Welcome to WebmasterWorld Guest from 18.207.132.114

Forum Moderators: Ocean10000 & phranque

Message Too Old, No Replies

mod rewrite and mod substitute

     
8:55 pm on Apr 22, 2015 (gmt 0)

New User

joined:Apr 20, 2015
posts:7
votes: 0


Hello All!

After reading a multitude of posts here and elsewhere as well as the Apache docs on the mod_rewrite and mod_substitute topics, I believe I have a better understanding of how to approach my problem. I am new to working with an Apache server and will undoubtedly make mistakes and have misunderstandings. My goal in reaching out to you is to minimize those mistakes and understand why they are mistakes/errors/etc and how to avoid making them in the future.

I've been tasked with creating rewrite rules to match existing ones in an iis web.config. The iis url rewrite module consists of inbound rules/redirects to modify requests and outbound rules to modify responses. If I am correctly understanding the Apache module capabilities, mod_rewrite can take care of the requests and mod_substitute can handle the responses. I wanted to get the ball rolling and have some general rewrite/substitute templates ready to go for when a test environment is set up in a few days.

I have broken down the rules needed to a small set that should be applicable (essentially repeatable with slight modifications) to the vast majority of the urls.

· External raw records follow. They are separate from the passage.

(** * Trax research models: padding-aware concatenation and Terraformer set-up

    A shallow embedding of the parts of
    [trax/models/research/transformer_no_enc_dec_attention.py] and
    [trax/models/research/terraformer.py] that carry behaviour of their own:
    the two layers [ConcatWithPadding] and [StripFromConcatenateWithPadding],
    the head-count validation of [ConfigurableTerraformer], the recursive
    builder [_ReversibleSerialForget] and the guard [_ConvertToNaNsOnAnyZero].

    Arrays are modelled as numpy has them: a shape tuple and a row-major
    buffer.  Python exceptions are values of a result type.  Python ints are
    unbounded integers, and Python floats are binary64 numbers with their
    rounding. *)

From Stdlib Require Import String.
From Stdlib Require Import ZArith List Lia Bool QArith Qround Qabs Qpower Lqa.
From Stdlib Require Import Floats.SpecFloat.
From Equations Require Import Equations.
Import ListNotations.

Set Implicit Arguments.
Set Warnings "-register-all".
Close Scope Q_scope.

(** ** Python exceptions as results *)

Module Py.

(** The messages of the [ValueError]s raised in the two files.  Each one
    carries the values that the f-string of the source interpolates. *)
Inductive message : Type :=
| DecoderVectorShape (got expected : list nat)
| EncoderMaskShape (got expected : list nat)
| LengthMismatch (L L1 L2 : nat)
| EncoderTokensShape (got expected : list nat)
| DecoderTokensShape (got expected : list nat)
| Unpack (expected got : nat)
| LeadingAxis (sizes : list nat)
| HeadsMustDivide (n_heads : Z) (half_d_model : Q).

Inductive exn : Type :=
| ValueError (m : message)
| IndexError
| TypeError
| ZeroDivisionError
| OverflowError.
(** * Alfred: the authenticated conversational-turn pipeline

    A shallow embedding of the Flask handlers of the iterations of the
    application (src/v2, src/v3, src/v4 and src/v5; src/v3.1 has the
    helpers of v4), over a model of the services they call: the document
    database, the credential hashing library, the generative model client
    and the speech clients.

    Strings are sequences of code points of the Latin-1 range; a Python
    [dict] is a [gmap]; a message document is a record of the fields that
    [chat] writes; handlers run in a state-and-exception monad over the
    database, so that [try]/[except] reads as in the source. What a remote
    service answers, and where a database call fails, is given by an
    environment [Env], over which every statement quantifies. *)

From Stdlib Require Import ZArith String Ascii List Lia Bool.
From stdpp Require Import base option gmap strings pretty list sorting.
From Equations Require Import Equations.

(** Unfolding lemmas of recursive definitions are proved without
    functional extensionality. *)
Unset Equations With Funext.

Open Scope Z_scope.
Open Scope nat_scope.

(** ** Python values and strings *)

Module Py.
Lemma send_raises_unread_of_others_witness :
  let d := Sample.store0 in
  let d' := exec (Messages.send 5000 1 10 (Some "hello") None None) d in
  (forall u, u <> 1%nat ->
     Message.getUnreadCount 10 u (messages d')
     = S (Message.getUnreadCount 10 u (messages d))) /\
  Message.getUnreadCount 10 1 (messages d')
  = Message.getUnreadCount 10 1 (messages d) /\
  (forall c' u, c' <> 10%nat ->
     Message.getUnreadCount c' u (messages d')
     = Message.getUnreadCount c' u (messages d)).
Proof.
  apply (send_raises_unread_of_others Sample.store0 5000 1 10 (Some "hello") None None).
  - vm_compute. repeat constructor; discriminate.
  - reflexivity.
Defined.

Lemma leave_pair_is_refused_witness :
  let d := Sample.store0 in
  exec (Conversations.leave 5000 1 10) d = d /\
  status <$> answer (Conversations.leave 5000 1 10) d = Some 500%nat.
Proof.
  apply (leave_pair_is_refused Sample.store0 5000 1 10 Sample.direct_ab).
  - reflexivity.
  - simpl. lia.
Defined.

Lemma leave_removes_caller_witness :
  let d := Sample.store0 in
  let d' := exec (Conversations.leave 5000 3 11) d in
  status <$> answer (Conversations.leave 5000 3 11) d = Some 200%nat /\
  (forall u, participant 11 u d' <-> u <> 3%nat /\ u ∈ [1; 2; 3]%nat) /\
  users d' = users d /\ messages d' = messages d.
Proof.
  apply (leave_removes_caller Sample.store0 5000 3 11 Sample.group_abc).
  - reflexivity.
  - reflexivity.
  - reflexivity.
  - simpl. lia.
Defined.

Lemma create_stores_caller_and_users_witness :
  let d := Sample.store0 in
  let d' := exec (Conversations.create 5000 1 [2; 3]%nat (Some "group") (Some "trio")
                    None) d in
  exists c,
    findById (Conversation._id c) (conversations d') = Some c /\
    Conversation.createdBy c = 1%nat /\
    (forall p, p ∈ Conversation.participants c <-> p = 1%nat \/ p ∈ [2; 3]%nat) /\
    NoDup (Conversation.participants c) /\
    Conversation.participants_ok c.
Proof.
  edestruct (create_stores_caller_and_users Sample.store0 5000 1 [2; 3]%nat
               (Some "group") (Some "trio") None)
    as (c & _ & Hf & Hby & Hps & Hnd & _ & Hok).
  - vm_compute. decide_by_eval.
  - vm_compute. reflexivity.
  - reflexivity.
  - exists c. split_and!; assumption.
Defined.

Lemma update_changes_only_text_witness :
  let d := Sample.store0 in
  let d' := exec (Conversations.update 5000 1 11 (Some (Some "crew")) None) d in
  users d' = users d /\ messages d' = messages d /\
  Forall2 same_but_text (conversations d) (conversations d').
Proof.
  destruct (update_changes_only_text Sample.store0 5000 1 11 (Some (Some "crew")) None)
    as (Hu & Hm & _ & Hc & _).
  - vm_compute. decide_by_eval.
  - split_and!; assumption.
Defined.

Lemma addMembers_adds_each_witness :
  let d := Sample.store_with_dave in
  let d' := exec (GroupMembers.addMembers 5000 2 11 [4; 3]%nat) d in
  data <$> answer (GroupMembers.addMembers 5000 2 11 [4; 3]%nat) d = Some (Some 1%nat) /\
  forall u, u ∈ [1; 2; 3; 4]%nat -> participant 11 u d'.
Proof.
  edestruct (addMembers_adds_each Sample.store_with_dave 5000 2 11 [4; 3]%nat)
    as (c & Hc & _ & _ & _ & Hp & _).
  - vm_compute. decide_by_eval.
  - vm_compute. reflexivity.
  - reflexivity.
  - split; [reflexivity|]. intros u Hu. apply Hp.
    injection Hc as <-. simpl.
    apply list_elem_of_In in Hu. simpl in Hu.
    destruct Hu as [<-|[<-|[<-|[<-|[]]]]];
      rewrite !list_elem_of_In; simpl; tauto.
Defined.

Lemma orphaned_group_cannot_be_managed_witness :
  let d := db Sample.after_deleteUser in
  exec (GroupMembers.addMembers 5000 2 11 [3%nat]) d = d /\
  status <$> answer (GroupMembers.addMembers 5000 2 11 [3%nat]) d = Some 500%nat /\
  exec (GroupMembers.removeMember 5000 3 11 3) d = d /\
  status <$> answer (GroupMembers.removeMember 5000 3 11 3) d = Some 500%nat.
Proof.
  eapply (orphaned_group_cannot_be_managed (db Sample.after_deleteUser) 5000 2 11 3
            [3%nat]).
  - vm_compute. reflexivity.
  - reflexivity.
  - reflexivity.
  - discriminate.
Defined.

Lemma removeMember_removes_one_witness :
  let d := Sample.store0 in
  let d' := exec (GroupMembers.removeMember 5000 1 11 3) d in
  (forall u, participant 11 u d' <->
             u <> 3%nat /\ u ∈ [1; 2; 3]%nat /\ is_Some (findById u (users d))) /\
  exists m, findById 100%nat (messages d') = Some m /\
            Message.type m = "system" /\ Message.sender m = 1%nat.
Proof.
  edestruct (removeMember_removes_one Sample.store0 5000 1 11 3)
    as (c & c' & m & Hc & _ & _ & _ & Hp & _ & _ & _ & Hm & Hty & Hs & _).
  - vm_compute. reflexivity.
  - reflexivity.
  - injection Hc as <-. split; [exact Hp|]. exists m. split_and!; assumption.
Defined.

Lemma connect_goes_online_witness :
  let w' := exec (handleConnection 4000 Sample.sa) Sample.world0 in
  isUserOnline 1 w' = true /\
  socketId <$> lookup_connection 1 w' = Some "sa" /\
  (exists account',
      findById 1%nat (users (db w')) = Some account' /\
      User.isOnline account' = true /\
      User.socketId account' = Some "sa") /\
  presence_ok (db w').
Proof.
  destruct (connect_goes_online Sample.world0 4000 Sample.sa Sample.alice)
    as (Hon & Hreg & _ & _ & (account' & Hf & Ho & Hs & _) & _ & Hp).
  - reflexivity.
  - split_and!; [exact Hon|exact Hreg| |].
    + exists account'. split_and!; assumption.
    + apply Hp. vm_compute. repeat constructor; by intros [? [=]].
Defined.

Lemma second_connection_looks_offline_witness :
  let tablet := mkSocket "sa2" 1 Sample.alice in
  let w' := exec (handleConnection 4000 Sample.sa ;;
                  handleConnection 4100 tablet ;;
                  deliver 4200 "sa" Disconnect) Sample.world0 in
  is_Some (sockets w' !! "sa2") /\
  isUserOnline 1 w' = false /\
  exists account',
    findById 1%nat (users (db w')) = Some account' /\
    User.isOnline account' = false.
Proof.
  destruct (second_connection_looks_offline Sample.world0 4000 4100 4200 Sample.sa
              (mkSocket "sa2" 1 Sample.alice) Sample.alice)
    as (Hopen & _ & Hoff & _ & account' & Hf & Ho & _).
  - reflexivity.
  - discriminate.
  - reflexivity.
  - split_and!; [exact Hopen|exact Hoff|]. exists account'. by split.
Defined.

Lemma mark_messages_read_marks_listed_witness :
  let w := Sample.in_rooms in
  let w' := exec (mark_messages_read 5000 Sample.sb_open 10 [20; 22]%nat) w in
  (exists m', findById 20%nat (messages (db w')) = Some m' /\
              Message.isReadBy m' 2 = true) /\
  emitted w' = emitted w ++
    [mkEmit (members (conversation_ 10) w ∖ {[ "sb" ]})
            (messages_read 2 10 [20; 22]%nat)].
Proof.
  destruct (mark_messages_read_marks_listed Sample.in_rooms 5000 Sample.sb_open 10
              [20; 22]%nat) as (Hm & He).
  - vm_compute. by eexists.
  - vm_compute. repeat constructor.
  - split; [|exact He].
    destruct (Hm 20%nat Sample.m20) as (m' & Hf & _ & _ & Hr);
      [vm_compute; reflexivity|].
    exists m'. split; [exact Hf|]. apply Hr. by left.
Defined.

Lemma five_failures_lock_witness :
  let tries := [(1000, "a"); (2000, "b"); (3000, "c"); (4000, "d")] in
  let four := exec (logins Sample.compare "root" tries) [Sample.root] in
  let five := exec (logins Sample.compare "root" (tries ++ [(5000, "e")]))
                   [Sample.root] in
  status <$> answer (login Sample.compare 4500 "root" "root") four = Some 200%nat /\
  status <$> answer (login Sample.compare 6000 "root" "root") five = Some 423%nat.
Proof.
  destruct (five_failures_lock Sample.compare "root"
              [(1000, "a"); (2000, "b"); (3000, "c"); (4000, "d")] 5000 "e"
              [Sample.root] Sample.root) as (Hfour & Hfive).
  - vm_compute. decide_by_eval.
  - reflexivity.
  - reflexivity.
  - reflexivity.
  - reflexivity.
  - reflexivity.
  - repeat constructor.
  - split.
    + apply Hfour. reflexivity.
    + apply (Hfive 6000 "root"). vm_compute. reflexivity.
Defined.

Lemma lock_expires_witness :
  let admins := [Sample.root_locked] in
  status <$> answer (login Sample.compare 8000 "root" "root") admins = Some 423%nat /\
  status <$> answer (login Sample.compare 9000 "root" "root") admins = Some 200%nat /\
  status <$> answer (login Sample.compare 9001 "root" "wrong") admins = Some 400%nat.
Proof.
  split_and!.
  - apply (lock_expires Sample.compare "root" "root" 8000 9000 [Sample.root_locked]
             Sample.root_locked); [vm_compute; decide_by_eval|reflexivity..|lia].
  - apply (lock_expires Sample.compare "root" "root" 9000 9000 [Sample.root_locked]
             Sample.root_locked); [vm_compute; decide_by_eval|reflexivity..|lia|reflexivity].
  - apply (lock_expires Sample.compare "root" "wrong" 9001 9000 [Sample.root_locked]
             Sample.root_locked); [vm_compute; decide_by_eval|reflexivity..|lia|reflexivity].
Defined.


Lemma sample_store_ok : store_ok Sample.store0.
Proof.
  split_and!.
  - unfold participants_hold. simpl.
    repeat constructor; simpl; intros; (done || lia).
  - unfold ids_fresh. simpl. repeat constructor; simpl; lia.
  - vm_compute. decide_by_eval.
  - intros a b _. unfold direct_count.
    change (conversations Sample.store0) with [Sample.direct_ab; Sample.group_abc].
    rewrite !filter_cons, filter_nil.
    rewrite (decide_False (P := direct_of a b Sample.group_abc))
      by (by intros [? _]).
    destruct (decide _); simpl; lia.
Defined.

Lemma rest_keeps_store_ok_witness :
  store_ok (exec (Rest.run
    [ (5000, Rest.PostConversation 1 [3%nat] (Some "direct") None None);
      (5100, Rest.PostMessage 3 100 (Some "hello") None None);
      (5200, Rest.DeleteConversation 3 11);
      (5300, Rest.PostRead 1 101) ]) Sample.store0).
Proof. apply rest_keeps_store_ok. exact sample_store_ok. Defined.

I'll also need to implement caching and compression - not sure if that has anything to do with a .htaccess file yet, but I'd like to concentrate on the rewrite and substitution for now. Perhaps each module in question deserves a different post. If that is indeed the case, please advise me so.

Apache httpd version 2.2.15



---mod_rewrite---


These rules will be implemented in a .htaccess in the root.

The basic structure of a
- page: category-sub-category.php
- static friendly URL: http://example.com/category/sub-category
- dynamic friendly URL type 1: http://example.com/category/sub-category?querystring
- dynamic friendly URL type 2: http://example.com/parameter1/parameter2

What needs 'translation' from iis
I. Resource white-list rule
II. External 301 redirects
A. Avoid duplicate content on static urls
B. Canonical redirect
III. Internal rewrites to process incoming user-friendly urls
A. 1 Rule per category
B. 1 Rule for each type of dynamic url
1. Type 1
2. Type 2

#I. Resource Whitelist
#I just want it to "do nothing" and stop processing rules [L]
#if the file extension is matched (css|js|gif|ico|img|jpg|php|png)
#in given directories below the root. This would be the first rule to save time.
RewriteCond %{REQUEST_FILENAME} !^(.*)/(.+)\.(css|js|gif|ico|img|jpg|php|png)$
RewriteRule ^(d1/(.*)|d2/(.*)|d3/(.*)|d4/(.*)) - [L]

#II A. External redirects for each sub-category
RewriteCond %{THE_REQUEST} ^[A-Z]+\ /category(.+)\.php\ HTTP/
RewriteCond %{REQUEST_FILENAME} -f
RewriteRule ^category-sub-category\.php(.*) http://example.com/category/sub-category/$1 [R=301,L]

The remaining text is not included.